Graphics can become photo-realistic in their portrayal of violence that's seen in GTA, and committing those violent acts still wouldn't raise a hair on my head in revulsion because these games are completely laughable in comparison to how real life violence feels. It's not just what you see that makes violence so abhorrent, it's the psychology and human element behind it. In GTA I'm not looking into a human being's eyes that's pleading with me for their last moments. There is no power, rage, hate, adrenaline, chaos, fear. None of these things are even in my head when shooting or driving over people in games. Until developers can model that properly (which I doubt many will), killing in gaming won't disturb me and I'll laugh while doing these things because that's all it deserves.
It doesn't matter how realistic you make it look, you cannot begin to compare real life violence to video game violence until you compliment those looks with humanity to equal it. Even then, there remains a gulf of disparity due to the lack of physicality. I recall reading on forums when the GTA V PS4 version came out how people were saying the 1st person view made them very uncomfortable shooting/knifing innocents. Didn't bother me a bit, because there were no mothers begging me spare their child, or fathers jumping in front of my hail of bullets to save their loved ones, or someone I'm about to plunge my knife into their chest screaming desperately for anyone to help him in his last moments. Instead, there's a store clerk that mine as well been a robot putting up his hands, then a "brain" splatter texture against the back wall while he falls down silent? Doesn't really bother me aside from the cognizance that the act is morally wrong. GTA kind of portrays people screaming and running away in panic, but it's not enough.

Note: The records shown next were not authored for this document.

(* ===== verification/GoRegexp.v ===== *)
(** * Regular expressions of Go's [regexp] package

    The anchored patterns of the code are language membership tests.  A
    pattern is a value of [regex]; [MatchString] decides membership with
    Brzozowski derivatives; [lang] is the language it denotes.  Matching is
    per byte: the classes of the patterns are ASCII, and no byte of a
    multi-byte rune is in an ASCII class. *)
From S2P Require Import Prelude.

Inductive regex : Type :=
| RNone
| REps
| RClass (f : ascii -> bool)
| RCat (r1 r2 : regex)
| RAlt (r1 r2 : regex)
| RStar (r : regex).

Definition ROpt (r : regex) : regex := RAlt r REps.

Fixpoint nullable (r : regex) : bool :=
  match r with
  | RNone | RClass _ => false
  | REps | RStar _ => true
  | RCat r1 r2 => nullable r1 && nullable r2
  | RAlt r1 r2 => nullable r1 || nullable r2
  end.

Fixpoint deriv (c : ascii) (r : regex) : regex :=
  match r with
  | RNone | REps => RNone
  | RClass f => if f c then REps else RNone
  | RCat r1 r2 =>
      if nullable r1 then RAlt (RCat (deriv c r1) r2) (deriv c r2) else RCat (deriv c r1) r2
  | RAlt r1 r2 => RAlt (deriv c r1) (deriv c r2)
  | RStar r' => RCat (deriv c r') (RStar r')
  end.

Fixpoint MatchString (r : regex) (s : string) : bool :=
  match s with
  | EmptyString => nullable r
  | String c s' => MatchString (deriv c r) s'
  end.

Inductive lang : regex -> string -> Prop :=
| lang_eps : lang REps ""
| lang_class f c : f c = true -> lang (RClass f) (String c "")
| lang_cat r1 r2 s1 s2 : lang r1 s1 -> lang r2 s2 -> lang (RCat r1 r2) (s1 +:+ s2)
| lang_alt_l r1 r2 s : lang r1 s -> lang (RAlt r1 r2) s
| lang_alt_r r1 r2 s : lang r2 s -> lang (RAlt r1 r2) s
| lang_star_nil r : lang (RStar r) ""
| lang_star_cons r s1 s2 : lang r s1 -> lang (RStar r) s2 -> lang (RStar r) (s1 +:+ s2).

#[export] Hint Constructors lang : boxy.

Lemma str_app_eq_nil (s t : string) : s +:+ t = "" -> s = "" /\ t = "".
Proof. by destruct s. Qed.

Lemma nullable_spec (r : regex) : nullable r = true <-> lang r "".
Proof.
  induction r as [| |f|r1 IH1 r2 IH2|r1 IH1 r2 IH2|r IH]; simpl.
  - split; [done|inversion 1].
  - split; [constructor|done].
  - split; [done|inversion 1].
  - rewrite andb_true_iff, IH1, IH2. split.
    + intros [H1 H2]. apply (lang_cat _ _ "" ""); done.
    + inversion 1 as [| |? ? s1 s2 H1 H2 H3 H4| | | |]. apply str_app_eq_nil in H4 as [-> ->]. done.
  - rewrite orb_true_iff, IH1, IH2. split; [intros [H|H]; auto with boxy|].
    inversion 1; auto.
  - split; [constructor|done].
Qed.

(** A star that accepts a non-empty string consumes a non-empty prefix first. *)
Lemma lang_star_inv (r : regex) (c : ascii) (s : string) :
  lang (RStar r) (String c s) ->
  exists s1 s2, s = s1 +:+ s2 /\ lang r (String c s1) /\ lang (RStar r) s2.
Proof.
  intros H. remember (RStar r) as rs eqn:Hr. remember (String c s) as cs eqn:Hcs.
  induction H as [| | | | | |r' s1 s2 H1 _ H2 IH]; simplify_eq.
  destruct s1 as [|d s1]; simpl in *; [by apply IH|]. simplify_eq. eauto.
Qed.

Lemma deriv_spec (r : regex) (c : ascii) (s : string) :
  lang (deriv c r) s <-> lang r (String c s).
Proof.
  revert s. induction r as [| |f|r1 IH1 r2 IH2|r1 IH1 r2 IH2|r IH]; intros s; simpl.
  - split; inversion 1.
  - split; inversion 1.
  - destruct (f c) eqn:Hf.
    + split; [inversion 1; by constructor|]. inversion 1; subst. constructor.
    + split; [inversion 1|]. inversion 1; congruence.
  - assert (lang (RCat (deriv c r1) r2) s <->
      exists s1 s2, s = s1 +:+ s2 /\ lang r1 (String c s1) /\ lang r2 s2) as Hcat.
    { split.
      - inversion 1; subst. eexists _, _. split; [done|]. by rewrite <- IH1.
      - intros (s1 & s2 & -> & H1 & H2). constructor; [by apply IH1|done]. }
    split.
    + intros H. destruct (nullable r1) eqn:Hn.
      * inversion H as [| | |? ? ? H'|? ? ? H'| |]; subst.
        { apply Hcat in H' as (s1 & s2 & -> & H1 & H2). apply (lang_cat _ _ (String c s1)); done. }
        { apply nullable_spec in Hn. apply IH2 in H'. apply (lang_cat _ _ "" (String c s)); done. }
      * apply Hcat in H as (s1 & s2 & -> & H1 & H2). apply (lang_cat _ _ (String c s1)); done.
    + inversion 1 as [| |? ? s1 s2 H1 H2 H3 H4| | | |]; subst.
      destruct s1 as [|d s1]; simpl in H4; simplify_eq.
      * assert (nullable r1 = true) as -> by by apply nullable_spec.
        apply lang_alt_r. by apply IH2.
      * destruct (nullable r1); [apply lang_alt_l|]; apply Hcat; eauto.
  - split; inversion 1; subst; (apply lang_alt_l + apply lang_alt_r); (by apply IH1) || (by apply IH2).
  - split.
    + inversion 1; subst. rewrite IH in *.
      match goal with H : lang r (String c ?s1) |- _ => apply (lang_star_cons r (String c s1)); done end.
    + intros (s1 & s2 & -> & H1 & H2)%lang_star_inv. constructor; [by apply IH|done].
Qed.

(** The matcher decides the language. *)
Lemma MatchString_lang (r : regex) (s : string) : MatchString r s = true <-> lang r s.
Proof.
  revert r. induction s as [|c s IH]; intros r; simpl; [apply nullable_spec|].
  by rewrite IH, deriv_spec.
Qed.

(** ** Inversion of the shapes the patterns use *)

Lemma lang_class_inv (f : ascii -> bool) (s : string) :
  lang (RClass f) s <-> exists c, f c = true /\ s = String c "".
Proof. split; [inversion 1; eauto|]. intros (c & Hc & ->). by constructor. Qed.

Lemma lang_cat_inv (r1 r2 : regex) (s : string) :
  lang (RCat r1 r2) s <-> exists s1 s2, s = s1 +:+ s2 /\ lang r1 s1 /\ lang r2 s2.
Proof. split; [inversion 1; eauto 6|]. intros (s1 & s2 & -> & H1 & H2). by constructor. Qed.

Lemma lang_opt_inv (r : regex) (s : string) : lang (ROpt r) s <-> lang r s \/ s = "".
Proof.
  unfold ROpt. split.
  - inversion 1 as [| | | |? ? ? H'| |]; subst; [auto|]. right. by inversion H'.
  - intros [H| ->]; [by apply lang_alt_l|]. apply lang_alt_r. constructor.
Qed.

Lemma lang_star_class (f : ascii -> bool) (s : string) :
  lang (RStar (RClass f)) s <-> str_forall f s = true.
Proof.
  induction s as [|c s IH]; [split; [done|constructor]|]. simpl. rewrite andb_true_iff. split.
  - intros (s1 & s2 & -> & H1 & H2)%lang_star_inv. apply lang_class_inv in H1 as (d & Hd & ?).
    simplify_eq. simpl in *. split; [done|]. by apply IH.
  - intros [Hc Hs]. apply (lang_star_cons _ (String c "")); [by constructor|]. by apply IH.
Qed.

Not to say game violence hasn't made me raise my brow (Hatred's first trailer showing the guy shooting that woman in the mouth while she's pleading for her life an an example), but even there, the humanism is still lacking. I think it's to Hatred's immense credit that it makes people disgusted by its content. It should, because some of what it shows, even still for as far over the top and comical in tone for its material, hits closer to home in what violence entails than 95% of the games out there.